# WHAT THE EXERCISE ASKS
Find the line containing "Definition tested (combos" in the data below and repeat it, along with all later lines, exactly through the last one.

# DATA RECORDS

Definition sortBySummary (combos : list CombinationResult) : SortBySummary :=
  mkSortBySummary
    (countWhere (fun c => String.eqb (sortStatusOf c) "VALIDATED") combos)
    (countWhere (fun c => String.eqb (sortStatusOf c) "VALIDATED_WITH_NO_RESULTS") combos)
    (countWhere (fun c => String.eqb (sortStatusOf c) "VALIDATED_NO_TILES") combos)
    (countWhere (fun c => String.eqb (sortStatusOf c) "SKIPPED") combos)
    (countWhere (fun c => String.eqb (sortStatusOf c) "NOT_APPLICABLE") combos)
    (countWhere (fun c => sortFailure (sortStatusOf c)) combos)
    (countWhere (fun c => (0 <? sortControlsOf c)%nat) combos).

Definition summary (combos : list CombinationResult) : Summary :=
  mkSummary
    (countWhere (fun c => String.eqb (r_status c) "PASSED" ||
                     String.eqb (r_status c) "PARTIAL") combos)
    (countWhere (fun c => String.eqb (r_status c) "FAILED") combos)
    (length combos).

(** [failed > 0 ? 'FAILED' : passed > 0 ? 'PASSED' : 'SKIPPED'] *)
Definition urlStatus (combos : list CombinationResult) : string :=
  if (0 <? sum_failed (summary combos))%nat then "FAILED"
  else if (0 <? sum_passed (summary combos))%nat then "PASSED"
  else "SKIPPED".

(** *** The loop of [runTests] *)

(** [this.config] and [this.results], next to the state of the engine. *)
Record Suite : Type := mkSuite {
  suite_config : Config;
  suite_results : list UrlResult
}.

Section Run.
Context {W : Type} (drv : Driver W) (nav : Navigator W).

#[local] Abbreviation T := (Tester W).

(** [initializeDriver] builds the session with Selenium's [Builder] from
    the configuration; it is left open here, and what follows holds
    whatever it does to the tester. *)
Variable initializeDriver : Config -> M T bool.

(** Inside the loop: the local [urlResult], then [this]. *)
#[local] Abbreviation This := (Suite * T)%type.

Definition this {A : Type} (m : M T A) : M (UrlResult * This) A :=
  lift (lift m).

(** The body of the loop that fills [urlResult.dropdownDetails]. *)
Definition describeDropdown (i : nat) (el : Elem) : M (UrlResult * This) unit :=
  let* opts := this (getDropdownOptions drv (Some el) i) in
  local (fun u =>
    set_dropdownDetails
      (u_dropdownDetails u ++
       [mkDropdownDetail (i + 1) (length opts)
          (map opt_text (take 3 opts)) (map opt_text opts)]) u).

(** The [try] block of the body of the loop. *)
Definition testCaseAttempt (testCase : TestCase) : M (UrlResult * This) unit :=
  let* suite := lift get_local in
  this (initializeDriver (suite_config suite)) >>
  this (robustNavigateTo drv nav (case_url testCase) 3) >>
  let* dropdownElements := this (getDropdownElements drv nav) in
  local (set_dropdowns (length dropdownElements)) >>
  for_each describeDropdown 0 dropdownElements >>
  this (resetToDefault drv nav dropdownElements) >>
  let* combos := this (testAllCombinations drv dropdownElements) in
  local (set_combinations combos) >>
  local (set_tileSummary (tileSummary combos)) >>
  local (set_sortBySummary (sortBySummary combos)) >>
  local (set_summary (Some (summary combos))) >>
  local (set_urlStatus (urlStatus combos)) >>
  this (captureValidation ("URL test " +:+ urlStatus combos) true).

(** The [catch] block. *)
Definition testCaseError (error : string) : M (UrlResult * This) unit :=
  local (fun u => set_urlError (Some error) (set_urlStatus "ERROR" u)) >>
  this (captureValidation "URL test error" true).

(** The [finally] block. *)
Definition testCaseEnd (total idx : nat) : M (UrlResult * This) unit :=
  this (cleanup drv) >>
  (let* urlResult := get_local in
   lift (local (fun suite =>
     mkSuite (suite_config suite) (suite_results suite ++ [urlResult])))) >>
  when (idx <? total - 1)%nat (this (delay drv 3000)).

(** The body of the loop over [this.csvData.entries()]. *)
Definition runTestCase (total idx : nat) (testCase : TestCase) : M This unit :=
  local (fun suite =>
    mkSuite (mergeConfig (suite_config suite) testCase) (suite_results suite)) >>
  let* suite := get_local in
  with_local (initialUrlResult (suite_config suite) testCase)
    (finally (try_catch (testCaseAttempt testCase) testCaseError)
       (testCaseEnd total idx)) >>
  ret tt.

Definition runTestCases (csvData : list TestCase) : M This unit :=
  for_each (runTestCase (length csvData)) 0 csvData.

End Run.

(** *** The statistics of the run *)

(** The reduction by which [finalizeExecution] takes the least of the
    pages' [minTiles]:
    [(min, r) => min === 0 ? m : Math.min(min, m)], from 0. *)
Definition leastTiles (results : list UrlResult) : nat :=
  fold_left
    (fun least r =>
       if (least =? 0)%nat then ts_minTiles (u_tileSummary r)
       else Nat.min least (ts_minTiles (u_tileSummary r)))
    results 0.

(** [results.reduce((max, r) => Math.max(max, visibleTiles), 0)] *)
Definition mostTiles (results : list UrlResult) : nat :=
  fold_left (fun most r => Nat.max most (ts_visibleTiles (u_tileSummary r)))
    results 0.

(** [results.reduce((sum, r) => sum + (f(r) || 0), 0)] *)
Definition sumOver (f : UrlResult -> nat) (results : list UrlResult) : nat :=
  fold_left (fun sum r => sum + f r) results 0.

(** The statistics [finalizeExecution] hands to [generateReports],
    without the averages. *)
Record TileSortStats : Type := mkTileSortStats {
  st_totalTiles : nat;
  st_maxTiles : nat;
  st_minTiles : nat;
  st_pagesWithTiles : nat;
  st_combosWithNoResults : nat;
  st_combosWithCorrectNoResults : nat;
  st_combosWithValidatedNoResults : nat;
  st_combosWithValidatedNoTiles : nat;
  st_combosWithNoVisibleTiles : nat;
  st_totalSortValidations : nat;
  st_totalNoResultsValidated : nat;
  st_totalNoTilesValidated : nat;
  st_totalSortSkipped : nat;
  st_totalNotApplicableSorts : nat;
  st_pagesWithSortControls : nat
}.

Definition tileSortStats (results : list UrlResult) : TileSortStats :=
  mkTileSortStats
    (sumOver (fun r => ts_totalTiles (u_tileSummary r)) results)
    (mostTiles results)
    (leastTiles results)
    (countWhere (fun r => (0 <? ts_visibleTiles (u_tileSummary r))%nat) results)
    (sumOver (fun r => ts_combosWithNoResultsMessage (u_tileSummary r)) results)
    (sumOver (fun r => ts_combosWithCorrectNoResultsMessage (u_tileSummary r)) results)
    (sumOver (fun r => ts_combosWithValidatedNoResults (u_tileSummary r)) results)
    (sumOver (fun r => ts_combosWithValidatedNoTiles (u_tileSummary r)) results)
    (sumOver (fun r => ts_combosWithNoVisibleTiles (u_tileSummary r)) results)
    (sumOver (fun r => sbs_validatedCombos (u_sortBySummary r)) results)
    (sumOver (fun r => sbs_validatedNoResultsCombos (u_sortBySummary r)) results)
    (sumOver (fun r => sbs_validatedNoTilesCombos (u_sortBySummary r)) results)
    (sumOver (fun r => sbs_skippedCombos (u_sortBySummary r)) results)
    (sumOver (fun r => sbs_notApplicableCombos (u_sortBySummary r)) results)
    (countWhere (fun r => (0 <? sbs_combosWithSortControls (u_sortBySummary r))%nat)
       results).

(** A recorded page whose least visible count is [least]. *)
Definition pageWithLeast (least : nat) : UrlResult :=
  set_tileSummary (mkTileSummary least least least 1 1 0 0 0 0 0)
    (initialUrlResult
       (mkConfig "chrome" "desktop" false "iPhone 12" None None)
       (mkTestCase "https://example.com" "Default" 3 "chrome" "desktop" None None)).

(** [overallStatus], as [generateReports] computes it. *)
Definition overallStatus (results : list UrlResult) : string :=
  if existsb (fun r => String.eqb (u_status r) "ERROR") results then "ERROR"
  else if existsb (fun r => String.eqb (u_status r) "FAILED") results then "FAILED"
  else if forallb (fun r => String.eqb (u_status r) "SKIPPED") results then "SKIPPED"
  else "PASSED".

(** What the statistics of a page can meet in a result of the classifier:
    a passed combination carries one of the four tile statuses of a
    verdict, a failed one the status ERROR. *)
Definition Counted (r : CombinationResult) : Prop :=
  (r_status r = "PASSED" /\
   exists st,
     tileStatus r = Some st /\
     st ∈ ["VALIDATED"; "VALIDATED_WITH_NO_RESULTS";
           "HAS_MESSAGE_BUT_NOT_EXPECTED"; "NO_VISIBLE_TILES"]) \/
  (r_status r = "FAILED" /\ tileStatus r = Some "ERROR").

(** The enumeration has pushed results that all satisfy [P]. *)
Definition Pushed {W : Type} (P : CombinationResult -> Prop)
    : relation (list CombinationResult * Tester W) :=
  fun s s' => exists new, fst s' = fst s ++ new /\ Forall P new.

(** A result that has a tile count keeps one. *)
Definition KeepsTileCount {W : Type}
    : relation (CombinationResult * Tester W) :=
  fun s s' => is_Some (r_tileCount (fst s)) -> is_Some (r_tileCount (fst s')).

(** The fields of [urlResult] that are written only once the combinations
    have been tested, or in the [catch] block. *)
Definition kept (u : UrlResult) :=
  (u_url u, u_description u, u_browser u, u_device u, u_mobileDevice u,
   u_headless u, u_combinations u, u_status u, u_error u, u_tileSummary u,
   u_sortBySummary u, u_summary u).

(** The assignments to [urlResult] that follow [testAllCombinations]. *)
Definition tested (combos : list CombinationResult) (u : UrlResult) : UrlResult :=
  set_urlStatus (urlStatus combos)
    (set_summary (Some (summary combos))
       (set_sortBySummary (sortBySummary combos)
          (set_tileSummary (tileSummary combos)
             (set_combinations combos u)))).

(** What the [try] block leaves alone until the combinations are tested:
    [this.config], [this.results] and the kept fields of [urlResult]. *)
Definition pageView {W : Type} (s : UrlResult * (Suite * Tester W)) :=
  (fst (snd s), kept (fst s)).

# RESPONSE BOX
Definition tested (combos : list CombinationResult) (u : UrlResult) : UrlResult :=
  set_urlStatus (urlStatus combos)
    (set_summary (Some (summary combos))
       (set_sortBySummary (sortBySummary combos)
          (set_tileSummary (tileSummary combos)
             (set_combinations combos u)))).

(** What the [try] block leaves alone until the combinations are tested:
    [this.config], [this.results] and the kept fields of [urlResult]. *)
Definition pageView {W : Type} (s : UrlResult * (Suite * Tester W)) :=
  (fst (snd s), kept (fst s)).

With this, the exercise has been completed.